Your objective
Below are records; count how many of their lines contain the string "filters", and give only that number.

Saved data entries:
★ ★ ★ ★ ★ ★ ★

(** Item listing filters first and paginates second: for a non-negative
    offset, [get_many] returns the window [offset, offset + limit) of the
    stored items, in insertion order, that pass the deletion and price
    filters. *)
Theorem item_get_many_filtered_then_paged (s : Store) (offset limit : Z)
    (min_price max_price : option Z) (show_deleted : bool) (Hoff : 0 <= offset) :
  ItemQueries.get_many offset limit min_price max_price show_deleted s =
  firstn (Z.to_nat limit)
    (skipn (Z.to_nat offset)
       (map (fun p => mkItemEntity (fst p) (snd p))
          (filter (fun p => ItemQueries.item_passes min_price max_price show_deleted (snd p))
             (items_data s)))).
Proof.
  unfold ItemQueries.get_many. rewrite ItemListFacts.item_get_many_loop_closed by lia.
  f_equal; f_equal; lia.
Qed.

Lemma item_get_many_filtered_then_paged_witness :
  ItemQueries.get_many 1 1 None None true c8_store = [mkItemEntity 1 (mkItemInfo "pen" 7 false)].
Proof.
  rewrite (item_get_many_filtered_then_paged c8_store 1 1 None None true ltac:(lia)).
  reflexivity.
Defined.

★ ★ ★ ★ ★ ★ ★

Completed exercise
2